For the data below, restate word for word only the lines from the line containing "Signal_SetState (fun _" through the line containing "c)) * fnv_prime))", both ends included.

****

(* ===== verification/View.v ===== *)
(** * Views

    [view.go] and [iterator.go]: a read-only copy of all partitions of a table. *)
From Stdlib Require Import ZArith Lia Ascii.
From stdpp Require Import base gmap strings list sorting.
From S2P Require Import Prelude Multierr Signal Codec Storage Memory MergeIterator Headers Stats Proxy PartitionTable.
Open Scope Z_scope.

(** ** Data *)

(** [type ViewState int]. *)
Definition ViewStateIdle : Z := 0.
Definition ViewStateInitializing : Z := 1.
Definition ViewStateConnecting : Z := 2.
Definition ViewStateCatchUp : Z := 3.
Definition ViewStateRunning : Z := 4.

Definition newViewSignal : outcome Signal :=
  Signal_SetState (fun _ => false) ViewStateIdle
    (NewSignal [ViewStateIdle; ViewStateInitializing; ViewStateConnecting; ViewStateCatchUp; ViewStateRunning]).

(** ** The partition of a key *)

(** [fnv.New32a]: the hasher of [DefaultHasher]. *)
Definition fnv_prime : Z := 16777619.
Fixpoint fnv32a (s : string) (h : Z) : Z :=
  match s with
  | EmptyString => h
  | String c s => fnv32a s (uint32 (Z.lxor h (Z.of_nat (nat_of_ascii c)) * fnv_prime))
  end.
Definition DefaultHasher (key : string) : res Z := Ok (fnv32a key 2166136261).

(** [hash]: [hasher] gives the sum of the key as a [uint32], or the error of writing to it.  The
    negation of the smallest [int32] is itself. *)
Definition key_hash (hasher : string -> res Z) (n : Z) (key : string) : res Z :=
  match hasher key with
  | Err e => Err e
  | Ok sum =>
      let hash := int32 sum in
      let hash := if hash <? 0 then int32 (- hash) else hash in
      if n =? 0 then Err (ErrNew "no partitions found")
      else Ok (Z.rem hash (int32 n))
  end.

(** [partitions[h]] panics outside the bounds. *)
Definition at_index {A} (l : list A) (h : Z) : outcome A :=
  if h <? 0 then Panic (ErrNew "index out of range")
  else match l !! Z.to_nat h with
       | Some x => Ret x
       | None => Panic (ErrNew "index out of range")
       end.

Section view.
Context {S I : Type} {ST : Storage S I} {IT : Iterator I}.

(** [type View struct]; the hasher, the codec and the reconnect flag are its options. *)
Record View : Type := mkView {
  v_topic : string;
  v_hasher : string -> res Z;
  v_tableCodec : Codec;
  v_partitions : list (PartitionTable S);
  v_state : Signal
}.
Lemma ctx_graph_defined :
  DefineGroup "g" [Input "in" (Some StringCodec) (Some 0%nat); Output "out" (Some StringCodec); Persist (Some Int64Codec)]
  = Ret ctx_graph.
Proof. apply ret_or_ok. vm_cast_no_check (eq_refl true). Qed.

Definition ctx_msg : ConsumerMessage := mkMsg "in" 0 (Some "k"%string) (Some "hello"%string) 5 [] None.

Definition ctx_demo {S} (s : S) (u : UpdateCallback S) : cbContext S nat :=
  let p := mkPT "g-table" 0 (NewSignal [0; 1; 2; 3; 4; 5]) (Some (mkProxy s "g-table" 0 false u None None)) u
             (newTableStats empty_heap).1 (newTableStats empty_heap).2 [] 0 in
  match cx_start (newContext ctx_graph ctx_msg None (Some p) ∅ ∅) with
  | Ret c => c
  | _ => newContext ctx_graph ctx_msg None (Some p) ∅ ∅
  end.

Definition demo_ctx : cbContext memory nat := ctx_demo NewMemory (fun _ s => (None, s)).

(** The callback emits a message and sets its value; the promises are resolved afterwards. *)
Definition demo_before : list ctx_action :=
  [AEmit false "out" "k" (VString "x") [] None; ASetValue false (VInt64 7) [] false None].
Definition demo_after : list ctx_action :=
  [AResolve 1 (Some (mkPMsg 0 3), None); AResolve 0 (Some (mkPMsg 0 9), None)].

Definition run_demo : outcome (cbContext memory nat) :=
  ctx_run (ST := memory_Storage id) (demo_before ++ AFinish :: demo_after) demo_ctx.
Definition final_demo : cbContext memory nat := ret_or demo_ctx run_demo.

Definition returned_demo : cbContext memory nat :=
  ret_or demo_ctx (ctx_run (ST := memory_Storage id) demo_before demo_ctx).

Lemma run_demo_ok : ctx_run (ST := memory_Storage id) (demo_before ++ AFinish :: demo_after) demo_ctx = Ret final_demo.
Proof. apply (ret_or_ok demo_ctx). vm_cast_no_check (eq_refl true). Qed.

Lemma returned_demo_ok : ctx_run (ST := memory_Storage id) demo_before demo_ctx = Ret returned_demo.
Proof. apply ret_or_ok. vm_cast_no_check (eq_refl true). Qed.

Lemma demo_no_errors : run_errors (ST := memory_Storage id) (demo_before ++ AFinish :: demo_after) demo_ctx = [].
Proof. vm_cast_no_check (eq_refl (@nil error)). Qed.
Lemma graph_defined : DefineGroup group edges = Ret graph.
Proof. apply ret_or_ok. vm_cast_no_check (eq_refl true). Qed.

(** The callback is an aggregate: each message counts one. *)
Definition count (_ : unit) (_ : value) (n : Z) : option Z := Some (int64 (n + 1)).
Definition no_requests {A} (_ : unit) (_ : value) (_ : A) (_ : string) : list request := [].

Lemma cb_aggregate {S I} `{Storage S I} `{!Iterator I} env v (c : cbContext S unit) :
  cb env v c = aggregate assert_int64 VInt64 0 count no_requests env tt v c.
Proof.
  unfold cb, aggregate, cb_read. destruct (ctx_Value _ c) as [[val c1]| |]; [|done|done]. f_equal.
  by destruct (if is_nil val then _ else _).
Qed.

Lemma cb_live {S I} `{StorageLaws S I} `{!Iterator I} env v (c : cbContext S unit) :
  ce_cancelled env = false -> (forall msg n r, ce_answer env msg n = Some r -> resolution_ok r) ->
  Forall action_live (cb env v c).
Proof.
  intros Hc Ha. unfold cb. apply cb_read_live; [done|]. intros val. destruct (if is_nil val then _ else _); [|by repeat constructor].
  repeat constructor; [done|]. intros r Hr. by eapply Ha.
Qed.

#[global] Instance counter_codec : StateCodec Int64Codec assert_int64 VInt64 in_int64.
Proof.
  split; [done|done|]. intros z Hz. exists (FormatInt z). split; [done|]. simpl. unfold Int64_Decode. simpl.
  by rewrite ParseInt_FormatInt.
Qed.

Lemma Int64Codec_not_nil v : Encode Int64Codec v <> Ok None.
Proof. by destruct v. Qed.
End Simplest.

(** ** Properties *)

(** C5. A stateful application refines its abstract one: a partition processor of a group whose callbacks
    update the value of the key and emit, whose table holds the given states and which has emitted the
    given records, processes every accepted message, however the messages interleave with the
    acknowledgements of what was emitted; the loop keeps running, and at the end the table holds the
    states of the abstract application, in which the state of a key is the fold of the update over the
    messages of that key, and exactly its records were emitted, in order.  ([Blocked] are the event
    lists that no run has: an acknowledgement of something that is not outstanding.) *)
Theorem stateful_app_refines {S I CB A} `{StorageLaws S I} `{!Iterator I}
    (codec : Codec) (unb : value -> option A) (bx : A -> value) (ok : A -> Prop) `{!StateCodec codec unb bx ok}
    (zero : A) (upd : CB -> value -> A -> option A) (requests : CB -> value -> A -> string -> list request) (cenv : cb_env)
    (run_cb : CB -> value -> cbContext S CB -> list ctx_action) (gg : GroupGraph CB)
    (m : gmap string string) (f : string -> option A) (out : list (string * string * bytes))
    (pp : PartitionProcessor S CB) (evs : list run_event) :
  app_group codec cenv gg -> app_at gg m out pp -> holds (S := S) codec bx ok m f ->
  Forall (app_event unb bx ok zero upd requests cenv run_cb gg) evs -> pp_run run_cb evs pp <> Blocked ->
  exists pp' m', pp_run run_cb evs pp = Ret (None, pp') /\ run_at (pp_table pp') m' /\
    let spec := app_spec codec bx zero upd requests gg (messages evs) (f, out) in
    em_rec <$> pp_sent pp' = spec.2 /\ holds (S := S) codec bx ok m' spec.1 /\
    forall k, spec.1 k = fold_left (key_update zero upd gg) (filter (fun msg => msg_key msg = k) (messages evs)) (f k).
Proof.
  intros HG Hat Hh Hevs Hnb.
  destruct (app_run codec unb bx ok zero upd requests cenv run_cb gg m f out evs pp HG Hat Hh Hevs Hnb)
    as (pp' & m' & Hrun & [_ _ _ Ht Hs] & Hh').
  exists pp', m'. split_and!; [done|done|]. cbv zeta. split_and!; [done|done|]. intros k. apply app_spec_key.
Qed.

****

• [COMPLETED EXERCISE]:
  Signal_SetState (fun _ => false) ViewStateIdle
    (NewSignal [ViewStateIdle; ViewStateInitializing; ViewStateConnecting; ViewStateCatchUp; ViewStateRunning]).

(** ** The partition of a key *)

(** [fnv.New32a]: the hasher of [DefaultHasher]. *)
Definition fnv_prime : Z := 16777619.
Fixpoint fnv32a (s : string) (h : Z) : Z :=
  match s with
  | EmptyString => h
  | String c s => fnv32a s (uint32 (Z.lxor h (Z.of_nat (nat_of_ascii c)) * fnv_prime))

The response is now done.